WHAT THE EXERCISE ASKS: How many of the lines in the material below contain the word "symbol"? Give the number alone.
** DATA UNDER STUDY follows **
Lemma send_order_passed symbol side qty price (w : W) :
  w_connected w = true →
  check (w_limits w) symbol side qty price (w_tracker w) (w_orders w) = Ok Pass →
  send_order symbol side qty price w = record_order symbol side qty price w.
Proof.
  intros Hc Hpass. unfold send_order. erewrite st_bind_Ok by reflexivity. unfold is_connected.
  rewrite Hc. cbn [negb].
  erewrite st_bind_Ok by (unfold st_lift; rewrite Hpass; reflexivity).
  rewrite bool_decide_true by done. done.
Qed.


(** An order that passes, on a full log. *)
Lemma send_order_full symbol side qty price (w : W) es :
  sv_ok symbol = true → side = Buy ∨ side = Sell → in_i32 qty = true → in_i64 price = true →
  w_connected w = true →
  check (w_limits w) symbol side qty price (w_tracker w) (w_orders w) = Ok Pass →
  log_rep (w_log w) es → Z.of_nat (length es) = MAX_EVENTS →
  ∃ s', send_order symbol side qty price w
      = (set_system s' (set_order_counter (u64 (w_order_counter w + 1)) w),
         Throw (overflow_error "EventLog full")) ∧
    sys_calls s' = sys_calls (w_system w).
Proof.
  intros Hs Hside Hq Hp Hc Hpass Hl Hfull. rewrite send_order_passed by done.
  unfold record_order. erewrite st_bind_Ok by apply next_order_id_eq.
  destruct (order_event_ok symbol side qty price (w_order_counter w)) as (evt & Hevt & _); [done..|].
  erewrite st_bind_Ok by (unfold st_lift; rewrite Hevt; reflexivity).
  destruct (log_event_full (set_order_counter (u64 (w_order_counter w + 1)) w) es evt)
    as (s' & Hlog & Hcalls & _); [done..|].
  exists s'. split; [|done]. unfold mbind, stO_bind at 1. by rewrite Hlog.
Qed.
** End of DATA UNDER STUDY **
TASK RESPONSE: 8